AMS 540, Linear Programming
Formulation of linear programming problems and solutions by simplex method. Duality,
                     sensitivity analysis, dual simplex algorithm, decomposition. Applications to the transportation
                     problem, two-person games, assignment problem, and introduction to integer and nonlinear
                     programming. 
Prerequisite: A course in linear algebra 
3 credits, ABCF grading 
Recommended Textbooks:
"Linear Programming" by James Ignizio and Tom Cavalier, 1994, Pearson/Prentice-Hall; ISBN#
                     9780131837577
"Linear Programming and Network Flows" by M. Bazaraa, J. Jarvis and H. Sherali, 4th
                     edition, 2010 Wiley Publishing; ISBN#: 9780470462720
Fall Semester
Learning Outcomes:
1) Learn to formulate optimization problems as linear progams.
2) Develop skill in using linear programming software, including Lindo/AMPL.
3) Understand theory from linear algebra and convex analysis that applies to the theory of linear programming.
4) Learn the simplex algorithm and use it to solve linear programs:
        * Putting linear programs in standard form with slack and excess variables;
        * Finding an initial basic feasible solution (using big M or two-phase simplex
                     for min problems);
        * Choosing which variable enters and which variable leaves the basis;
        * Handling unbounded and infeasible problems;
        * Analyzing convergence in nondegenerate programs;
        * Analyzing convergence and methods in degenerate programs, including Bland's
                     pivot rule, perturbation, and lexicographical methods.
5) Understand and apply principles of duality:
        * Defining dual programs;
        * Developing duality theorems;
        * Applying the dual simplex algorithm.

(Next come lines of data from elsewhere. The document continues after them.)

(* ===== verification/Ini.v ===== *)
(** * Ini
    The INI reader and writer of [libControlCAN/inc/ini.h] ([Ini<>], all type
    parameters [std::string]). [control_can.ini] configures the network client
    and [kerneldll.ini] the direct back ends through it.

    [sections] maps a name to a heap object that [current] may alias, so the
    objects live in a store. A [current] that the constructor leaves
    uninitialised is kept apart from the null pointer of [clean]. *)

From Stdlib Require Import ZArith Lia.
From Stdlib Require Import Strings.Byte.
From stdpp Require Import base numbers list option gmap strings.
From S2P Require Import Prelude.

Abbreviation keys_t := (gmap (list byte) (list byte)).

Inductive cur : Set := CIndet | CNull | CPtr (p : N).

Record ini := mk_ini {
  objs : gmap N (gmap (list byte) (list byte));
  sections : gmap (list byte) N;
  current : cur;
  next_obj : N;
}.

(** [Ini(filename, false)]: no member but the file name is initialised. *)
Definition ini_new : ini := mk_ini ∅ ∅ CIndet 0.

(** [new keys_t] *)
Definition new_keys (ks : gmap (list byte) (list byte)) (st : ini) : N * ini :=
  (next_obj st,
   mk_ini (<[next_obj st := ks]> (objs st)) (sections st) (current st) (N.succ (next_obj st))).
Definition set_section (s : list byte) (p : N) (st : ini) : ini :=
  mk_ini (objs st) (<[s := p]> (sections st)) (current st) (next_obj st).
Definition set_current (c : cur) (st : ini) : ini :=
  mk_ini (objs st) (sections st) c (next_obj st).
Definition set_obj (p : N) (ks : gmap (list byte) (list byte)) (st : ini) : ini :=
  mk_ini (<[p := ks]> (objs st)) (sections st) (current st) (next_obj st).

(** [*current] *)
Definition deref_current (st : ini) : outcome (N * gmap (list byte) (list byte)) :=
  match current st with
  | CPtr p => ks ← deref "current" (objs st !! p); Ret (p, ks)
  | CNull => UB "null current"
  | CIndet => UB "indeterminate current"
  end.

(** ** Access *)

(** [operator[](section)]: the object, created when missing *)
Definition index (s : list byte) (st : ini) : N * ini :=
  match sections st !! s with
  | Some p => (p, st)
  | None => let '(p, st') := new_keys ∅ st in (p, set_section s p st')
  end.
(** [ini[section][key]]: [unordered_map::operator[]] inserts an empty value *)
Definition index2 (s k : list byte) (st : ini) : outcome (list byte * ini) :=
  let '(p, st') := index s st in
  ks ← deref "section object" (objs st' !! p);
  match ks !! k with
  | Some v => Ret (v, st')
  | None => Ret ([], set_obj p (<[k := []]> ks) st')
  end.

Definition select (s : list byte) (st : ini) : bool * ini :=
  match sections st !! s with
  | Some p => (true, set_current (CPtr p) st)
  | None => (false, st)
  end.

Definition create (s : list byte) (st : ini) : bool * ini :=
  match select s st with
  | (true, st') => (false, st')
  | (false, _) =>
      let '(p, st') := new_keys ∅ st in
      (true, set_section s p (set_current (CPtr p) st'))
  end.

Definition set (k v : list byte) (st : ini) : outcome (bool * ini) :=
  match current st with
  | CNull => Ret (false, st)
  | CIndet => UB "indeterminate current"
  | CPtr p =>
      ks ← deref "current" (objs st !! p);
      Ret (true, set_obj p (<[k := v]> ks) st)
  end.

(** [get(key, def)] dereferences [current] before it tests it. *)
Definition get (k def : list byte) (st : ini) : outcome (list byte) :=
  '(_, ks) ← deref_current st;
  Ret (default def (ks !! k)).

(** [get(section, key, def)]; [select] moves [current] as a side effect *)
Definition get3 (s k def : list byte) (st : ini) : outcome (list byte * ini) :=
  match select s st with
  | (false, st') => Ret (def, st')
  | (true, st') => v ← get k def st'; Ret (v, st')
  end.

(** ** Reading *)

(** [isspace] in the "C" locale *)
Definition isspace (b : byte) : bool :=
  let z := byte_Z b in ((9 <=? z) && (z <=? 13)) || (z =? 32).

Record istream := mk_is { rest : list byte; eofbit : bool; failbit : bool }.

Inductive scan_end : Set := AtEof | AtDelim | AtFull.

(** [istream::getline(line, 256)]: at most [k] characters are stored; end of
    file and the delimiter are looked for before the limit. *)
Fixpoint scan (k : nat) (r : list byte) {struct r} : list byte * list byte * scan_end :=
  match r with
  | [] => ([], [], AtEof)
  | c :: r' =>
      if decide (c = LF) then ([], r', AtDelim)
      else match k with
           | O => ([], r, AtFull)
           | S k' => let '(l, r'', e) := scan k' r' in (c :: l, r'', e)
           end
  end.
Definition getline (f : istream) : list byte * istream :=
  if eofbit f || failbit f then ([], mk_is (rest f) (eofbit f) true)
  else match scan 255 (rest f) with
       | (l, r, AtEof) => (l, mk_is r true (bool_decide (l = [])))
       | (l, r, AtDelim) => (l, mk_is r false false)
       | (l, r, AtFull) => (l, mk_is r false true)
       end.

(** [while (isspace(line[length + 1])) --length]; [i] is [length + 1] *)
Fixpoint skip_back (line : list byte) (i : nat) : nat :=
  match i with
  | O => 0
  | S j => if isspace (default NUL (line !! i)) then skip_back line j else i
  end.

(** section header: the text between the first and the last non-blank
    character, whatever that last character is; with nothing after the
    bracket, [length] wraps to [SIZE_MAX] and [strncpy] overruns. *)
Definition section_name (line : list byte) : outcome (list byte) :=
  match skip_back line (length line - 1) with
  | O => UB "strncpy with a wrapped length"
  | S length => Ret (take length (drop 1 line))
  end.
Definition parse_section (line : list byte) (st : ini) : outcome ini :=
  section ← section_name line;
  let '(p, st1) := new_keys ∅ st in
  Ret (set_section section p (set_current (CPtr p) st1)).

(** [strtok(s, d)] with a one-character delimiter: the token and what follows
    its delimiter; [None] is the null pointer. *)
Fixpoint skip_delim (d : byte) (s : list byte) : list byte :=
  match s with
  | c :: r => if decide (c = d) then skip_delim d r else s
  | [] => []
  end.
Fixpoint break_delim (d : byte) (s : list byte) : list byte * list byte :=
  match s with
  | [] => ([], [])
  | c :: r =>
      if decide (c = d) then ([], r)
      else let '(t, r') := break_delim d r in (c :: t, r')
  end.
Definition strtok (d : byte) (s : list byte) : option (list byte * list byte) :=
  match skip_delim d s with
  | [] => None
  | t => Some (break_delim d t)
  end.

(** leading white space of [skey] *)
Fixpoint lead_space (s : list byte) : nat :=
  match s with
  | c :: r => if isspace c then S (lead_space r) else 0
  | [] => 0
  end.
(** [strncpy(skey, skey + index, skey_len - index)]: undefined when the two
    ranges overlap; otherwise it copies without a terminator, so the tail of
    the old key stays. *)
Definition key_name (skey : list byte) : outcome (list byte) :=
  let index := lead_space skey in
  let n := (length skey - index)%nat in
  if decide (index = 0%nat) then Ret skey
  else if decide (index < n)%nat then UB "strncpy of overlapping ranges"
  else Ret (take n (drop index skey) ++ drop n skey).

6) Apply sensitivity analysis to solutions of linear programs:
        * Shadow prices and reduced costs;
        * Range for objective function coefficients and right-hand sides;
        * Connections to the dual linear programs and complementary slackness.
7) Learn and use special forms of the simplex method:
         * Transportation problems;
         * Transshipment problems;
         * Assignment problems;
         * Network simplex method.
8) Other recent algorithms for linear programming:
         * Ellipsoid algorithm;
         * Karmarkar and related interior-point methods.